The first on my hit parade were the Conde Cavaliers. Founded in 1977, this parade and ball society is always the first parade to open Mardi Gras. The organization is named after the French general, Prince de Conde. This is a large group with several floats and the members are known to be heavy throwers.
What is a throw you ask? Exactly what it sounds like. Throws are items tossed by krewe (or society) members on board floats to parade attendees below. Throws can be a variety of different trinkets. Beads are the inevitable choice but cups, stuffed animals, doubloons, a variety of light-up objects and balls are popular throws too, but the favorite much coveted throw of all are the Moon Pies.
But I’m getting ahead of myself here.

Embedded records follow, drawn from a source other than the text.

(** X20: of the requested parameters that are returned under one name
    the one listed last is the one returned: when no parameter listed
    after [p] has the output name of [p], the metadata of every Image
    returned have under that name the attributes loaded for [p], and in
    flatten mode the data have the values loaded for [p]. *)
Theorem read_last_listed_parameter (fs : gmap string H5File) (self self' : t)
    (ts : option Datetime.datetime) (ds : H5File) (group : Group)
    (ps1 : list string) (p : string) (ps2 : list string) (x : loaded) (img : Image) :
  fs !! filename self = Some ds ->
  resolve_overpass self ds = Ok self' ->
  ds !! sm_field self' = Some group ->
  parameters self = (ps1 ++ p :: ps2)%list ->
  read_parameter self' group p = Ok x ->
  Forall (fun q =>
            (ret_param_name (var_overpass_str self) (overpass self') q).1
            <> ret_name x) ps2 ->
  returned (read fs self ts) = Ok img ->
  metadata img !! ret_name x = Some (ret_meta x) /\
  (flatten self = true -> data img !! ret_name x = Some (Arr1 (ret_data x))).
Proof.
  intros Hfs Hres Hgroup Hps Hx Hother Himg.
  destruct (resolve_overpass_grid _ _ _ Hres) as (_ & Hps' & Hv & Hfl).
  destruct (for_each (read_parameter self' group) (parameters self')) as [xs|e] eqn:E.
  2: { rewrite (read_resolved fs self self' ts ds Hfs Hres) in Himg. simpl in Himg.
       unfold read_fields in Himg. rewrite Hgroup in Himg.
       rewrite (read_parameters_raise _ _ _ _ _ _ E) in Himg. discriminate. }
  assert (Hf : (read_fields self' ds).1
               = Ok (foldl store_data ∅ xs, foldl store_meta ∅ xs)).
  { unfold read_fields. rewrite Hgroup, (read_parameters_ok _ _ _ _ _ _ E). reflexivity. }
  rewrite (read_returned _ _ _ _ _ _ _ Hfs Hres Hf) in Himg.
  apply for_each_Forall2 in E. rewrite Hps', Hps in E.
  apply Forall2_app_inv_l in E as (xs1 & xs2' & _ & Hrest & ->).
  apply Forall2_cons_inv_l in Hrest as (x' & xs2 & Hx' & Hxs2 & ->).
  rewrite Hx in Hx'. injection Hx' as <-.
  assert (Hnames : Forall (fun y => ret_name y <> ret_name x) xs2).
  { apply Forall_lookup. intros k y Hy.
    destruct (Forall2_lookup_r _ _ _ _ _ Hxs2 Hy) as (q & Hq & Hread).
    rewrite (proj1 (read_parameter_name _ _ _ _ Hread)), Hv.
    apply (proj1 (Forall_lookup _ _) Hother k q Hq). }
  destruct (shape_image_ok_inv _ _ _ _ _ Himg) as (Hmeta & _ & _).
  split.
  - rewrite Hmeta, foldl_app. simpl.
    rewrite (foldl_store_meta_other _ _ _ Hnames).
    unfold store_meta. apply lookup_insert_eq.
  - intros Htrue. rewrite shape_image_flatten in Himg by (rewrite Hfl; exact Htrue).
    injection Himg as <-. simpl. rewrite lookup_fmap, foldl_app. simpl.
    rewrite (foldl_store_data_other _ _ _ Hnames).
    unfold store_data. rewrite lookup_insert_eq. reflexivity.
Qed.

Unfortunately we were unable to make the Conde Cavaliers parade due to unforeseeable circumstances. However i did have more than a few other society parades on my list as well. Next on schedule was the Order of the Inca. This society was formed in 1956, hosting it’s first ball in 1957 but did not parade until 1975. Noted for their emblem floats of ancient Incan temples.

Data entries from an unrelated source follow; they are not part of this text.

(** * A shallow embedding of the entanglement-forwarding core of mqns

    The development follows the Python sources:
    - [qns/network/proactive/fib.py]            (module [Fib]),
    - [qns/entity/qchannel/link_arch.py]        (module [LinkArch]),
    - [examples/path_gen.py]                    (module [PathGen]),
    - [qns/network/protocol/proactive_routing.py]
                                                (module [ProactiveRoutingApp]),
    - [qns/network/protocol/link_layer.py]      (module [LinkLayerApp]),
    over the quantum memory of module [Memory] and the node of module
    [Net].

    Python dictionaries are finite maps ([gmap]), Python sets are finite
    sets ([gset]), Python [int] is [Z].  A method that mutates [self] is a
    computation in a state-and-exception monad: the state reached so far
    survives a raised exception, exactly as the mutated object does. *)

From Stdlib Require Import ZArith QArith List String Reals Lra Lia Floats Uint63.
From stdpp Require Import base option gmap strings list fin_maps.

Local Open Scope Z_scope.

(** ** Python exceptions and the state-and-exception monad *)

(** The exception classes raised by the embedded code.  The payload of
    [Exception] is the static part of the message of the raise site. *)
Inductive exn : Type :=
  | KeyError
  | IndexError
  | ValueError
  | NameError
  | TypeError
  | StopIteration
  | ZeroDivisionError
  | OverflowError
  | Exception (msg : string).

Inductive outcome (A : Type) : Type :=
  | Returned (a : A)
  | Raised (e : exn).
Arguments Returned {A} a.
Arguments Raised {A} e.

Definition is_KeyError (e : exn) : bool :=
  match e with KeyError => true | _ => false end.

Module PyM.
(** A method on an object of state [S] returning an [A]. *)
Definition M (S A : Type) : Type := S -> outcome A * S.

Definition ret {S A} (a : A) : M S A := fun s => (Returned a, s).
Definition raise {S A} (e : exn) : M S A := fun s => (Raised e, s).
Definition bind {S A B} (m : M S A) (k : A -> M S B) : M S B :=
  fun s =>
    match m s with
    | (Returned a, s') => k a s'
    | (Raised e, s') => (Raised e, s')
    end.
Definition gets {S A} (f : S -> A) : M S A := fun s => (Returned (f s), s).
Definition modify {S} (f : S -> S) : M S unit := fun s => (Returned tt, f s).

(** [try: body except <caught>: handler]. *)
Definition try_except {S A} (body : M S A) (caught : exn -> bool)
    (handler : M S A) : M S A :=
  fun s =>
    match body s with
    | (Raised e, s') => if caught e then handler s' else (Raised e, s')
    | r => r
    end.
End PyM.

Declare Scope py_scope.
Delimit Scope py_scope with py.
Notation "x <- c1 ;; c2" := (PyM.bind c1 (fun x => c2))
  (at level 100, c1 at next level, right associativity) : py_scope.
Notation "c1 ;;; c2" := (PyM.bind c1 (fun _ => c2))
  (at level 100, right associativity) : py_scope.

(** ** Python list primitives *)

(** [xs.index(x)]: the first position of [x], [None] standing for the
    [ValueError] of a missing element. *)
Fixpoint list_index (xs : list string) (x : string) : option nat :=
  match xs with
  | [] => None
  | y :: ys => if String.eqb y x then Some O
               else option_map S (list_index ys x)
  end.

Definition of an emblem float: The first few floats in each parade are called permanent floats. They are sheltered inside a “float barn” and used year after year. The first permanent float is often the “emblem” float. It will have the society’s name, founding date, and giant representations of their mascot(s). A society may have one, two, three or more permanent floats.
A “permanent” Incan temple float
Another “permanent” Incan temple float. The photos depict the front & rear of float.
The remaining floats in a parade will reflect the krewe’s chosen theme for that year. These floats will change yearly. A very costly venture I imagine.
The Order of the Inca chose Myths & Legends for their theme this year. Some of the floats representing Myths were dragons, the Himalayan Yeti, and zombies. On the Legends side were the likes of Paul Revere, Robin Hood, Paul Bunyan and the Templar Knights.
Spartan Legend float
Viking Legend float
We arrived at our destination, the historic Bienville Square 2 hours before parade time. This was to ensure we found a parking spot for the Ford 450, after all, she’d not a little thing. It was also so we could explore the square to procure what we felt would be an excellent observation point. We selected a corner spot under some of Mobile’s oldest oak trees and well within sight of the famous Moon Pie on top the RSA-Bank Trust Building.
The Gator & Marlin floats are called Associate floats meaning they were rented from other societies.
My research prior to the parade informed me that the Moon Pie not only drops for the New Year’s Eve countdown but also at the beginning of each Mobile Mardi Gras parade. Since we had missed the New Years drop I wanted to be certain we saw it drop for Mardi Gras.
Needless to say we had a fun time. The crowds were orderly, respectful and polite. The floats and costumes spectacular and catching throws was a blast. Along with the 4 Moon Pies we scored, I even caught a large teddy bear throw. This I’ll hand over to one of my granddaughter’s. The pies never made it home. We greedily devoured them on the way.
Knights of Ecor Rouge Emblem float above. The 4 below are permanent KOER floats.
Our second parade appearance was in the charming small town of Fairhope which is located on Mobile Bay’s Eastern Shore and much closer to where we are camped. This parade was hosted by the Knights of Ecor Rouge (KOER). KOER is an Eastern Shore based society that was founded in 1983. Ecor Rouge is French for Red Cliff and is in reference to a triangular shaped bluff between the Eastern Shore towns of Daphne and Montrose. Their motto is “Chevaliers a se Rappeler” which translates to “Knights to Remember.” This year’s theme was A Jedi Knight (The Force Unleashed).
A few of the Star Wars themed floats
The atmosphere seemed to be even more family friendly than Mobile’s. Chairs and blankets lined the street route. We spotted many fur children in attendance with their humans while the “human” children played catch and tag in the street right up until parade time. Picnic baskets and coolers were in abundance as well.
We noticed right away that the krewe members favored tossing their throws to the younger crowd rather than the older. We too made it a point to turn over our catches to all the kiddies around us. Well that is except for the dozen Moon Pies we caught. One krewe member tossed Don an almost full bag of assorted balls, I handed them out to all the wee ones near us. It was neat to see all the smiles of delight that little gesture brought.
The much coveted banana Moon Pie
Don isn’t normally a parade going person. So I was concerned that he’d burn out early on me. Well I worried for naught, he’s 100% addicted and looking forward to seeing the four remaining I have listed on my hit parade.